You are not the target audience, you are not even an outlier, it's probably time to accept this and look for long-term solutions that allow you to interface with the "mainstream".


Many (most?) people I know in the "target audience" want to keep their email+password logins.


The UX of having to switch apps or websites is terrible when I have auto fill available via the Web browser or a password manager.


Such long passwords are silly, they will be effectively truncated by the key length of the underlying cryptography.


Agreed. But since every character gives you around 6 bits (26*2 letters + 10 numbers + some special characters ≈ 64 = 2^6), you'd need 256/6 ≈ 43 characters to exhaust the checked entropy, so up to that level it makes sense.

If you use sentences instead of randomly generated characters, the entropy (in bits/character) is lower, so 100 characters might well make sense.


Which is why sha+bcrypt is always better than just bcrypt


Passwords are (or, rather, SHOULD be) cryptographically hashed rather than encrypted. It's possible to compute a hash over data which is longer than the hash input block size by feeding precious hashes and the next input block back in to progressively build up a hash of the entire data.


bcrypt, one of the more popular password hashing algorithms out there, allows the password to be up to 72 characters in length. Any characters beyond that 72 limit are ignored and the password is silently truncated (!!!). It's actually a good method of testing whether a site uses bcrypt or not. If you set a password longer than 72 characters, but can sign in using just the 72 characters of your password, they're in all likelihood using bcrypt.

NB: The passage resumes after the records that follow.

(** The loop never throws and makes one call per member, in order. *)
Lemma legacy_addMembers_run octokit input team members :
  forall tr,
  exists evs,
    Legacy.addMembers octokit (Input.organization input) team members tr
    = (Returned tt, tr ++ evs)
    /\ Forall Legacy.loopEvent evs
    /\ map fst (Legacy.membershipCalls evs)
       = map (Legacy.membershipParams input team) members.
Proof.
  induction members as [|member rest IH]; intros tr.
  - exists []. simpl. unfold Legacy.ret. rewrite app_nil_r. auto.
  - destruct (legacy_addMember_run octokit input team member tr)
      as (level & text & r & Hone).
    cbn [Legacy.addMembers]. unfold Legacy.bind at 1. rewrite Hone.
    match goal with
    | |- context [Legacy.addMembers _ _ _ rest ?tr1] =>
        destruct (IH tr1) as (evs & Hrest & Hloop & Hcalls)
    end.
    rewrite Hrest, <- app_assoc. eexists. split; [reflexivity|]. split.
    + repeat constructor. exact Hloop.
    + cbn [app Legacy.membershipCalls flat_map map fst].
      fold (Legacy.membershipCalls evs). now rewrite Hcalls.
Qed.

Lemma legacy_provisionMembers_run octokit input team tr :
  exists evs,
    Legacy.provisionMembers octokit (Input.organization input) team
      (Input.members input) tr
    = (Returned tt, tr ++ evs)
    /\ Forall Legacy.loopEvent evs
    /\ map fst (Legacy.membershipCalls evs)
       = map (Legacy.membershipParams input team)
             (orDefault (Input.members input) []).
Proof.
  unfold Legacy.provisionMembers.
  destruct (Input.members input) as [[|member rest]|]; simpl orDefault;
    try solve [exists []; unfold Legacy.ret; simpl; rewrite app_nil_r; auto].
  set (members := member :: rest).
  replace (negb (Nat.ltb 0 (length members))) with false by reflexivity.
  cbv iota. unfold Legacy.bind, Legacy.logger_info, Legacy.emit.
  match goal with
  | |- context [Legacy.addMembers _ _ _ members ?tr1] =>
      destruct (legacy_addMembers_run octokit input team members tr1)
        as (evs & Hrun & Hloop & Hcalls)
  end.
  rewrite Hrun, <- app_assoc. eexists. split; [reflexivity|]. split.
  - constructor; [exact I|exact Hloop].
  - exact Hcalls.
Qed.
(** ** The command line over the in-process routine *)

(** X21. With two readable files and a tolerance of at most 2^31 the
    command line over [run_xor] always ends with an exit status, 0 or 1,
    and never on an exception: 0 exactly when the three structural checks
    pass and no pair differs, 1 in every other case, a structural
    mismatch included, and then the last thing printed is the text of the
    [GeometryDifference]. *)
Theorem X21_main_over_run_xor {Region : Type} `{!RegionOps Region}
    {Polygon : Type}
    (kdb_read : string → outcome (Layout Region))
    (launch : list string → proc_result) (module_dir : string)
    (fast_boolean : list Polygon → list Polygon → string → float →
                    Z → Z → Z → option (list Polygon))
    (import_gds : string → outcome (gmap spec (list Polygon)))
    (file1 file2 : string) (tol : Z) (verbose : bool)
    (l1 l2 : Layout Region) :
  kdb_read file1 = Return l1 → kdb_read file2 = Return l2 →
  (tol ≤ 2147483648)%Z →
  let run := main kdb_read launch module_dir fast_boolean import_gds
                  The_run_xor file1 file2 tol verbose in
  let pairs := list_prod (matched_topcells l1 l2) (matched_layers l1 l2) in
  (run.2 = Return 0%Z ∨ run.2 = Return 1%Z) ∧
  (run.2 = Return 0%Z ↔
     structure_agrees l1 l2 ∧ existsb (pair_differs tol) pairs = false) ∧
  (run.2 = Return 1%Z →
     ∃ m, last (stdout run.1) = Some (Line_exn (GeometryDifference m))).
Proof.
  intros H1 H2 Hle run pairs. unfold run. rewrite main_exit_status.
  unfold call_run_xor.
  rewrite (run_xor_outline_correct _ _ _ _ _ _ _ H1 H2).
  unfold run_xor_outline, structure_agrees, layers_agree, topcells_agree.
  destruct (first_missing l1 l2) as [li|]; cbn [fst snd].
  { split; [by right|]. split; [split; [done|by intros [[[[=] _] _] _]]|].
    by eauto. }
  destruct (first_missing l2 l1) as [li|]; cbn [fst snd].
  { split; [by right|]. split; [split; [done|by intros [[[_ [=]] _] _]]|].
    by eauto. }
  case_bool_decide as Htc; cbn [negb fst snd].
  2:{ split; [by right|]. split; [split; [done|by intros [(_ & ? & _) _]]|].
      by eauto. }
  destruct (dbu_differs (dbu l1) (dbu l2)); cbn [fst snd].
  { split; [by right|]. split; [split; [done|by intros [(_ & _ & [=]) _]]|].
    by eauto. }
  rewrite difftool_outline_in_range by done.
  fold pairs. destruct (existsb (pair_differs tol) pairs); cbn [fst snd].
  - split; [by right|]. split; [split; [done|by intros [_ [=]]]|].
    intros _. eexists. unfold stdout. rewrite omap_app. cbn [omap list_omap].
    by rewrite last_snoc.
  - split; [by left|]. split; [done|done].
Qed.

Lemma X21_main_over_run_xor_witness :
  sample_disk "ref.gds" = Return layout_ref ∧
  sample_disk "one_layer.gds" = Return layout_one_layer ∧
  (10 ≤ 2147483648)%Z ∧
  ((main sample_disk no_klayout "/opt/lytest" sample_boolean sample_gds
         The_run_xor "ref.gds" "one_layer.gds" 10 false).2 = Return 0%Z ∨
   (main sample_disk no_klayout "/opt/lytest" sample_boolean sample_gds
         The_run_xor "ref.gds" "one_layer.gds" 10 false).2 = Return 1%Z).
Proof.
  assert (Hle : (10 ≤ 2147483648)%Z) by lia.
  split; [reflexivity|]. split; [reflexivity|]. split; [exact Hle|].
  exact (proj1 (X21_main_over_run_xor sample_disk no_klayout "/opt/lytest"
                  sample_boolean sample_gds "ref.gds" "one_layer.gds" 10 false
                  layout_ref layout_one_layer eq_refl eq_refl Hle)).
Defined.

(** ** A tolerance beyond the engine's coordinates *)

(** The number of pairs of the walk. *)
Lemma length_pairs {Region : Type} (l1 l2 : Layout Region) :
  first_missing l1 l2 = None → topcells_agree l1 l2 →
  length (list_prod (matched_topcells l1 l2) (matched_layers l1 l2)) =
  (length (top_cells l1) * length (layer_indices l1))%nat.
Proof.
  intros Ha Htc. rewrite length_prod.
  rewrite <- (length_fmap (λ p, name p.1) (matched_topcells l1 l2)),
          (matched_topcells_names l1 l2 Htc).
  rewrite <- (length_fmap fst (matched_layers l1 l2)),
          (matched_layers_fst l1 l2 Ha).
  unfold topcell_names, sort.
  by rewrite merge_sort_Permutation, length_fmap.
Qed.

(** X22. For a tolerance above 2^31 and layouts that pass the structural
    checks, the call reaches no verdict unless there is nothing to
    compare.  With no top cell or no layer it returns.  Otherwise it
    computes the XOR of the first pair only, prints nothing even when
    verbose, and ends on the [TypeError] of [Region.size] at line 69,
    which the command line does not catch. *)
Theorem X22_tolerance_beyond_coordinates {Region : Type} `{!RegionOps Region}
    {Polygon : Type}
    (kdb_read : string → outcome (Layout Region))
    (launch : list string → proc_result) (module_dir : string)
    (fast_boolean : list Polygon → list Polygon → string → float →
                    Z → Z → Z → option (list Polygon))
    (import_gds : string → outcome (gmap spec (list Polygon)))
    (file1 file2 : string) (tolerance : Z) (verbose : bool)
    (l1 l2 : Layout Region) :
  kdb_read file1 = Return l1 → kdb_read file2 = Return l2 →
  structure_agrees l1 l2 → (2147483648 < tolerance)%Z →
  let pairs := list_prod (matched_topcells l1 l2) (matched_layers l1 l2) in
  (pairs = [] ↔ top_cells l1 = [] ∨ layer_indices l1 = []) ∧
  run_xor kdb_read file1 file2 tolerance verbose =
    match pairs with
    | [] => ([], Return tt)
    | p :: _ => ([Ev_xor (name p.1.1) p.2.1 p.2.2],
                 Raise (TypeError "Region.size"))
    end ∧
  main kdb_read launch module_dir fast_boolean import_gds The_run_xor
       file1 file2 tolerance verbose =
    match pairs with
    | [] => ([], Return 0%Z)
    | p :: _ => ([Ev_xor (name p.1.1) p.2.1 p.2.2],
                 Raise (TypeError "Region.size"))
    end.
Proof.
  intros H1 H2 ([Ha Hb] & Htc & Hd) Hlt pairs.
  assert (Hrun : run_xor kdb_read file1 file2 tolerance verbose =
    match pairs with
    | [] => ([], Return tt)
    | p :: _ => ([Ev_xor (name p.1.1) p.2.1 p.2.2],
                 Raise (TypeError "Region.size"))
    end).
  { rewrite (run_xor_outline_correct _ _ _ _ _ _ _ H1 H2).
    unfold run_xor_outline.
    rewrite Ha, Hb, bool_decide_eq_true_2, Hd by done. cbn [negb].
    unfold difftool_outline.
    destruct (tolerance_ok tolerance) eqn:Hok; [|done].
    apply tolerance_ok_le in Hok. lia. }
  split; [|split; [exact Hrun|]].
  - rewrite <- !length_zero_iff_nil. unfold pairs.
    rewrite (length_pairs l1 l2 Ha Htc). apply Nat.eq_mul_0.
  - rewrite main_exit_status. unfold call_run_xor. rewrite Hrun.
    by destruct pairs.
Qed.

(** The reference against its copy at tolerance 2^32 + 1, verbose. *)
Lemma X22_tolerance_beyond_coordinates_witness :
  sample_disk "ref.gds" = Return layout_ref ∧
  sample_disk "copy.gds" = Return layout_ref ∧
  structure_agrees layout_ref layout_ref ∧
  (2147483648 < 4294967297)%Z ∧
  run_xor sample_disk "ref.gds" "copy.gds" 4294967297 true =
    ([Ev_xor "TOP" 0 0], Raise (TypeError "Region.size")).
Proof.
  assert (Hs : structure_agrees layout_ref layout_ref)
    by (repeat split; reflexivity).
  assert (Hlt : (2147483648 < 4294967297)%Z) by lia.
  split; [reflexivity|]. split; [reflexivity|]. split; [exact Hs|].
  split; [exact Hlt|].
  exact (proj1 (proj2 (X22_tolerance_beyond_coordinates sample_disk
                         no_klayout "/opt/lytest" sample_boolean sample_gds
                         "ref.gds" "copy.gds" 4294967297 true
                         layout_ref layout_ref eq_refl eq_refl Hs Hlt))).
Defined.
(** ** Python values *)

Inductive pyval :=
  | PNone
  | PBool (b : bool)
  | PInt (z : Z)
  | PFloat (f : spec_float)
  | PStr (s : string)
  | PList (l : list pyval)
  | PDict (d : gmap string pyval).

(** A Python [dict] with string keys. *)
Abbreviation dict := (gmap string pyval).

(** [type(v).__name__], as it appears in the interpreter's error messages. *)
Definition type_name (v : pyval) : string :=
  match v with
  | PNone => "NoneType"
  | PBool _ => "bool"
  | PInt _ => "int"
  | PFloat _ => "float"
  | PStr _ => "str"
  | PList _ => "list"
  | PDict _ => "dict"
  end.

(** ** Exceptions *)

Inductive exn :=
  | AttributeError (msg : string)
  | TypeError (msg : string)
  | KeyError (msg : string)
  | ValueError (msg : string)
  | OverflowError (msg : string)
  | RecursionError (msg : string).

(** [str(e)] *)
Definition exn_str (e : exn) : string :=
  match e with
  | AttributeError m | TypeError m | KeyError m | ValueError m
  | OverflowError m | RecursionError m => m
  end.

Inductive result (A : Type) :=
  | Ok (a : A)
  | Raise (e : exn).
Arguments Ok {A} a.
Arguments Raise {A} e.

Definition bind {A B} (m : result A) (f : A → result B) : result B :=
  match m with
  | Ok a => f a
  | Raise e => Raise e
  end.

Notation "x <- m ; k" := (bind m (λ x, k))
  (at level 20, m at level 100, k at level 200, only parsing).

(** [try: body  except Exception as e: handler(e)] *)
Definition try_except {A} (body : result A) (handler : exn → result A)
  : result A :=
  match body with
  | Ok a => Ok a
  | Raise e => handler e
  end.

(** ** Attribute access and strings *)

Definition no_attribute (v : pyval) (attr : string) : exn :=
  AttributeError
    ("'" +:+ type_name v +:+ "' object has no attribute '" +:+ attr +:+ "'").

(** [d.get(key, default)] on a dictionary *)
Definition dict_get (d : dict) (key : string) (dflt : pyval) : pyval :=
  default dflt (d !! key).

(** [v.get(key, default)] on an arbitrary value: only [dict] has [get]. *)
Definition py_get (v : pyval) (key : string) (dflt : pyval) : result pyval :=
  match v with
  | PDict d => Ok (dict_get d key dflt)
  | _ => Raise (no_attribute v "get")
  end.

(** [str.lower] on one character. A string is its sequence of bytes; the
    letters A-Z are mapped to a-z and every other byte is kept. The
    engine only compares the lowered string with the ASCII words
    bullish, bearish, neutral and high. *)
Definition lower_char (c : ascii) : ascii :=
  let n := nat_of_ascii c in
  if ((65 <=? n)%nat && (n <=? 90)%nat)%bool then ascii_of_nat (n + 32) else c.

Yeah, that's why bcrypt is broken and shouldn't be used today. It had a good run, but nowadays we have better options like scrypt or argon2.


It's not broken. It's just potentially less helpful when it comes to protecting poor guessable passwords. bcrypt isn't the problem, weak password policies/habits are. Like bcrypt, argon2 is just a bandaid, though a tiny bit thicker. It won't save you from absurdly short passwords or silly "correct horse battery staple" advice, and it's no better than bcrypt at protecting proper unguessable passwords.

Also, only developers who have no idea know what they're doing will feed plain-text passwords to their hasher. You should be peppering and pre-digesting the passwords, and at that point bcrypt's 72 character input limit doesn't matter.


Bcrypt alone is unfit for purpose. Argon2 does not need its input to be predigested.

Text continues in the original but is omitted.